= Work item =
From the material below, pull each line containing the string "Type".

= Entries shown =
(** * Decryption trial harness of the Mi Note audio attachments (test.py)

    A shallow embedding of [test.py]: the XOR and RC4 primitives, the
    vendor RC4 variant with its 1024 discarded rounds, the AES trial
    wrappers, the MP3 sniffer [is_valid_mp3], the MD5-of-hex-text key
    derivation and the trial loop of [main].

    Bytes are integers ([Z]); a [bytes] or [bytearray] object is a
    [list Z].  Python exceptions are explicit: every operation that can
    raise returns a [result]. *)

From Stdlib Require Import String Ascii DecimalString.
From Stdlib Require Import ZArith List Lia Bool Permutation.
Import ListNotations.
Open Scope Z_scope.

(* ================================================================== *)
(** ** The fragment of the Python runtime the script relies on *)

Module Py.

(** The exceptions that the modelled code can meet. *)
Inductive exn : Type :=
| ZeroDivisionError
| IndexError
| ValueError (msg : string)
| OSError (msg : string).

Inductive result (A : Type) : Type :=
| Ok (a : A)
| Raise (e : exn).
Arguments Ok {A} a.
Arguments Raise {A} e.

Definition bind {A B} (m : result A) (k : A -> result B) : result B :=
  match m with
  | Ok a => k a
  | Raise e => Raise e
  end.

Definition is_ok {A} (m : result A) : bool :=
  match m with Ok _ => true | Raise _ => false end.

Definition len {A} (l : list A) : Z := Z.of_nat (length l).

(** [a % b] on integers: floor modulus, [ZeroDivisionError] when [b = 0]. *)
Definition mod_ (a b : Z) : result Z :=
  if b =? 0 then Raise ZeroDivisionError else Ok (a mod b).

= Response for this exercise =
Inductive exn : Type :=
Inductive result (A : Type) : Type :=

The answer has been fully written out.